An entrepreneur’s guide to small business tax deductions

tax-deductions-tipsEvery person in this country has had some familiarity with both federal and state taxes. The mission of the IRS is to “provide America’s taxpayers top quality service by helping them understand and meet tax responsibilities and by applying the tax with integrity and fairness to all.” This is why we must file taxes annually on our income each year. If you think about it, taxes can be thought of as sort of a symbiotic relationship. One taxpayer’s expense is another’s income; Payroll is an expense to a business contributing towards the income to an individual.    

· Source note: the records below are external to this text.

(* ===== verification/Foreign.v ===== *)
(** * Foreign: [App] on data [load] does not recognise

    [useState<Task[]>] does not check what [JSON.parse] returns: when the
    saved text is JSON but not the collection the program writes, [App]
    runs with that value as [tasks].  Its first render evaluates, before
    any JSX,

      [const activeTasks = tasks.filter((task) => !task.completed).length;]
      [const completedTasks = tasks.filter((task) => task.completed).length;]

    on the value.  This file models these two lines on a JSON value with
    JavaScript's semantics: [filter] exists only on arrays (on any other
    value the call throws a [TypeError]); [task.completed] reads a property,
    which is [undefined] when absent and throws on [null]; [!] and the
    filter's test use ToBoolean.

    The second part of the file (section [Callbacks]) models what comes
    next on an array.  The rows [TaskList] evaluates: the key, the edit
    test [editingTask?.id === task.id], and the children React renders.
    The editor on such a row, whose fields [handleEdit] copies unchecked.
    The callbacks the rows call: JavaScript's [map], [filter], [===] and
    object spreads.  On the collection the program writes, both agree with
    the typed model.  On foreign data, an element without an [id] crashes
    the first render, and a text that is not a string makes the save of
    the row's editor throw.

    A number is falsy when its mantissa is zero; the underflow of tiny
    literals such as [1e-400] to zero is not modelled.  Property reads are
    modelled for the keys the code reads ([id], [text], [completed],
    [priority]), which no built-in value has as a property. *)

From Stdlib Require Import Ascii String.
From stdpp Require Import base list gmap strings pretty.
From S2P Require Import Prelude Types JsString Json TaskStore Storage TaskList App.

Module Foreign.

(** A JavaScript value read from JSON data: [undefined] or a JSON value. *)
Inductive jsval :=
| JSUndefined
| JSValue (v : json).
End SyncFacts.

(** ** The run driver *)

Module DriverFacts.
Import Driver Samples.

Section Visit.
Variables (processed_files invalid_files : gset string) (now : nat -> Z).
Variable server : string -> db -> option (result db).
Variables (read_csv : string -> list read_event) (log_type : string).
Variable format_log : formatter.

(** Line 384 passes three arguments, [process_log] has four parameters. *)
Lemma call_with_three_arguments (a b c : pyval) (w : world) :
  call_process_log invalid_files now server read_csv [a; b; c] [] w
  = (Raise (TypeError "process_log() missing 1 required positional argument: 'format_log'"), w).
Proof. reflexivity. Qed.

(** With the flag in its place the call would run the engine. *)
Lemma call_with_four_arguments (file_path : string) (is_production : bool) (w : world) :
  call_process_log invalid_files now server read_csv
    [VStr file_path; VStr log_type; VBool is_production; VFun format_log] [] w
  = process_log (Env invalid_files now server) (read_csv file_path)
      file_path log_type is_production format_log w.
Proof. reflexivity. Qed.

(** A processed file is skipped, with a line on standard output. *)
Lemma visit_processed (file_path : string) (w : world) :
  file_path ∈ processed_files ->
  visit processed_files invalid_files now server read_csv log_type format_log file_path w
  = (Ok tt, print (Text ("Existing log:" ++ file_path)) w).
Proof.
  intros H. unfold visit. rewrite (bool_decide_eq_true_2 _ H). reflexivity.
Qed.

(** For any other file the call of line 384 raises, and the body of
    [process_log] does not run. *)
Lemma visit_new (file_path : string) (w : world) :
  file_path ∉ processed_files ->
  visit processed_files invalid_files now server read_csv log_type format_log file_path w
  = (Raise (TypeError "process_log() missing 1 required positional argument: 'format_log'"), w).
Proof.
  intros H. unfold visit. rewrite (bool_decide_eq_false_2 _ H).
  apply call_with_three_arguments.
Qed.

(** The loop over the files of one directory ends at the first file that
    is not processed; it changes no table and reads no clock. *)
Lemma visits (files : list string) (w : world) :
  let out := for_each files
               (visit processed_files invalid_files now server read_csv log_type format_log) w in
  sink out.2 = sink w /\ ticks out.2 = ticks w
  /\ (Forall (fun f => f ∈ processed_files) files -> out.1 = Ok tt)
  /\ (Exists (fun f => f ∉ processed_files) files ->
      out.1 = Raise (TypeError "process_log() missing 1 required positional argument: 'format_log'")).
Proof.
  revert w. induction files as [|f files IH]; intros w; cbn zeta.
  - repeat split; auto. intros H. inversion H.
  - cbn [for_each]. unfold and_then.
    destruct (decide (f ∈ processed_files)) as [Hin|Hnot].
    + rewrite visit_processed by exact Hin.
      destruct (IH (print (Text ("Existing log:" ++ f)) w)) as (H1 & H2 & H3 & H4).
      repeat split; auto.
      * intros H. apply H3. inversion H; assumption.
      * intros H. apply H4. inversion H; [contradiction|assumption].
    + rewrite visit_new by exact Hnot. repeat split; auto.
      intros H. inversion H; contradiction.
Qed.

End Visit.

Lemma and_then_run {A B : Type} (m : M A) (k : A -> M B) (w : world) :
  and_then m k w =
  match m w with
  | (Ok a, w') => k a w'
  | (Raise e, w') => (Raise e, w')
  end.
Proof. reflexivity. Qed.

(** The loop over the configuration, for the two sets that lines 352 and
    353 loaded. *)
Lemma configured (processed_files invalid_files : gset string) (now : nat -> Z)
      (server : string -> db -> option (result db))
      (read_csv : string -> list read_event) (config : list (string * string))
      (w : world) :
  let out :=
    for_each config (fun log_config =>
      let* files := list_files log_config.1 in
      for_each files
        (visit processed_files invalid_files now server read_csv log_config.2
               Parser.format_ezproxy)) w in
  sink out.2 = sink w /\ ticks out.2 = ticks w.
Proof.
  cbn zeta. revert w.
  induction config as [|[open_path log_type] config IH]; intros w.
  - split; reflexivity.
  - cbn [for_each]. rewrite !and_then_run. unfold list_files, ask.
    cbv beta iota. cbn [fst snd].
    destruct (visits processed_files invalid_files now server read_csv log_type
                Parser.format_ezproxy (match disk w open_path with
                  | Some entries => map fst (walk open_path entries)
                  | None => []
                  end) w) as (Hs & Ht & _ & _).
    destruct (for_each _ _ w) as [[[]|e] w1]; cbn [snd] in Hs, Ht.
    + destruct (IH w1) as [Hs1 Ht1].
      split; [rewrite <- Hs; exact Hs1|rewrite <- Ht; exact Ht1].
    + split; assumption.
Qed.

(** Whatever the configuration and the disk hold, the driver changes no
    table and reads no clock: no attempt on a file ever starts. *)
Lemma run_driver_never_ingests (now : nat -> Z)
      (server : string -> db -> option (result db))
      (read_csv : string -> list read_event)
      (config : list (string * string)) (w : world) :
  let out := run_driver now server read_csv config w in
  sink out.2 = sink w /\ ticks out.2 = ticks w.
Proof.
  cbn zeta. unfold run_driver. unfold and_then at 1. unfold and_then at 1.
  unfold ask. apply configured.
Qed.

(** Run from its top, the script ends at line 341 and does nothing. *)
Lemma script_stops_at_line_341 (now : nat -> Z)
      (server : string -> db -> option (result db))
      (read_csv : string -> list read_event)
      (config : list (string * string)) (w : world) :
  script now server read_csv config w
  = (Raise (TypeError "ingest_ezproxy() got an unexpected keyword argument 'isproduction'"), w).
Proof. reflexivity. Qed.

(** C2 at its failing input.  Neither file under [logs] is processed, and
    the driver ends at the first with the [TypeError] of the call: no
    attempt starts on either file (no clock is read, no start line is
    printed), and no table changes. *)
Theorem run_driver_raises_on_new_file :
  let out := run_driver noon usual reader [("logs", "ezproxy")] logs_world in
  (list_files "logs" logs_world).1 = Ok ["logs\a.log"; "logs\sub\b.log"]
  /\ get_processed_files logs_world = ∅
  /\ out.1 = Raise (TypeError "process_log() missing 1 required positional argument: 'format_log'")
  /\ ticks out.2 = 0%nat
  /\ stdout out.2 = []
  /\ sink out.2 "ezproxy" = []
  /\ sink out.2 processing_time = [].
Proof. vm_compute. repeat split; reflexivity. Qed.

End DriverFacts.

(** ** The parser, row by row *)

Module ParserLaws.
Import Parser Samples ParserFacts.

Lemma kept_from (chunk : list string) (r : row) :
  In r (kept chunk) ->
  exists line, In line chunk /\ matches line = true /\ r = extract_log line.
Proof.
  induction chunk as [|line chunk IH]; [intros []|].
  rewrite kept_cons. destruct (matches line) eqn:Hm.
  - intros [<-|H].
    + exists line. repeat split; [left; reflexivity|exact Hm].
    + destruct (IH H) as (l & ? & ? & ?). exists l. repeat split; [right| |]; assumption.
  - intros H. destruct (IH H) as (l & ? & ? & ?). exists l. repeat split; [right| |]; assumption.
Qed.

Lemma set_column_app (col : string) (v1 v2 : list cell) (d1 d2 : frame) :
  length v1 = length d1 ->
  set_column col (v1 ++ v2)%list (d1 ++ d2)%list
  = (set_column col v1 d1 ++ set_column col v2 d2)%list.
Proof.
  revert d1. induction v1 as [|v v1 IH]; intros [|r d1] H; simpl in *;
    try discriminate; [reflexivity|].
  rewrite IH by congruence. reflexivity.
Qed.

(** X1.  Where a chunk is cut makes no difference to the parser: on two
    chunks put end to end [format_ezproxy] returns the two valid partitions
    end to end and the two invalid partitions end to end, and it raises
    what the first of the two that raises does. *)
Theorem format_ezproxy_app (a b : list string) :
  format_ezproxy (a ++ b)
  = one_after_the_other (format_ezproxy a) (format_ezproxy b).
Proof.
  unfold one_after_the_other. rewrite !format_ezproxy_unfold, !invalid_partition.
  rewrite kept_app, map_app, to_datetime_app.
  destruct (to_datetime (map canonical_click_time (kept a))) as [ta|e] eqn:Ha;
    [|reflexivity].
  destruct (to_datetime (map canonical_click_time (kept b))) as [tb|e] eqn:Hb;
    [|reflexivity].
  cbn [bind fst snd]. f_equal. f_equal.
  - apply to_datetime_length in Ha. rewrite length_map in Ha.
    rewrite set_column_app by exact Ha.
    unfold replace. rewrite !map_app. reflexivity.
  - rewrite List.filter_app, map_app. reflexivity.
Qed.

(** X2.  Null-token normalization is complete: in a valid partition that
    [format_ezproxy] returns, no cell of any column is the text [-] or a
    single space. *)
Theorem format_ezproxy_no_null_token (chunk : list string) (df_logs df_invalid : frame)
        (r : row) (col : string) (c : cell) :
  format_ezproxy chunk = Ok (df_logs, df_invalid) ->
  In r df_logs -> In (col, c) r ->
  c <> Str "-" /\ c <> Str " ".
Proof.
  intros Hf Hr Hc. apply format_ezproxy_rows in Hf as [-> _].
  apply in_map_iff in Hr as (r0 & <- & _). unfold finish in Hc.
  apply in_map_iff in Hc as ([k1 c1] & Heq & Hc). injection Heq as _ <-.
  apply in_map_iff in Hc as ([k0 c0] & Heq & _). injection Heq as _ <-.
  cbn [snd]. destruct c0 as [|s| | |]; cbn [replace_cell]; try (split; discriminate).
  destruct (String.eqb_spec s "-") as [->|Hdash]; cbn [replace_cell];
    [split; discriminate|].
  destruct (String.eqb_spec s " ") as [->|Hspace]; split; congruence.
Qed.

Lemma format_ezproxy_no_null_token_witness :
  Str "408" <> Str "-" /\ Str "408" <> Str " ".
Proof.
  apply (format_ezproxy_no_null_token [line_dash_request]
           [finish (extract_log line_dash_request)] []
           (finish (extract_log line_dash_request)) "http_code" (Str "408")).
  - vm_compute. reflexivity.
  - left. reflexivity.
  - vm_compute. do 4 right. left. reflexivity.
Defined.

Lemma extract_log_columns (line : string) : map fst (extract_log line) = log_columns.
Proof.
  unfold extract_log, str_extract.
  destruct (Regex.search regex_log line); rewrite map_map; apply map_id.
Qed.

Lemma set_col_columns (col : string) (v : cell) (r : row) :
  In col (map fst r) -> map fst (set_col col v r) = map fst r.
Proof.
  induction r as [|[k c] r IH]; [intros []|]. simpl.
  destruct (String.eqb_spec col k) as [->|Hne]; [reflexivity|].
  intros [H|H]; [congruence|]. simpl. f_equal. apply IH, H.
Qed.

Lemma finish_columns (r : row) :
  In "click_time" (map fst r) -> map fst (finish r) = map fst r.
Proof.
  intros H. unfold finish. rewrite !map_map. cbn [fst].
  change (map (fun x : string * cell => x.1)) with (map (@fst string cell)).
  apply set_col_columns, H.
Qed.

Individual filers are limited to a small number of legal types of expenses they can deduct such as home ownership, charitable contributions, and certain medical expenses. However, deductions for business expenses encompass a much wider range of categories that may apply toward business tax filings.

This brings us to tax deductions

Tax-deductible business expenses offer a great way for businesses to reduce their tax liability, especially for early-stage companies that are in spending mode–as a way to aggressively scale each year. This is why a tax strategy is so key to consider when choosing your business’s accounting method: accrual or cash. Cash basis taxpayers have leeway to determine the timing of their income and expense for each calendar year while accrual basis taxpayers may have the ability to accelerate expense and defer their income.    

As a sidenote: this is just part of what you should consider when selecting your business’s accounting method. Need help?   

TipTax deductions are valid business expenses that you claim on your taxes. Claiming deductions saves you money by reducing your taxable income so you pay less in taxes to the government.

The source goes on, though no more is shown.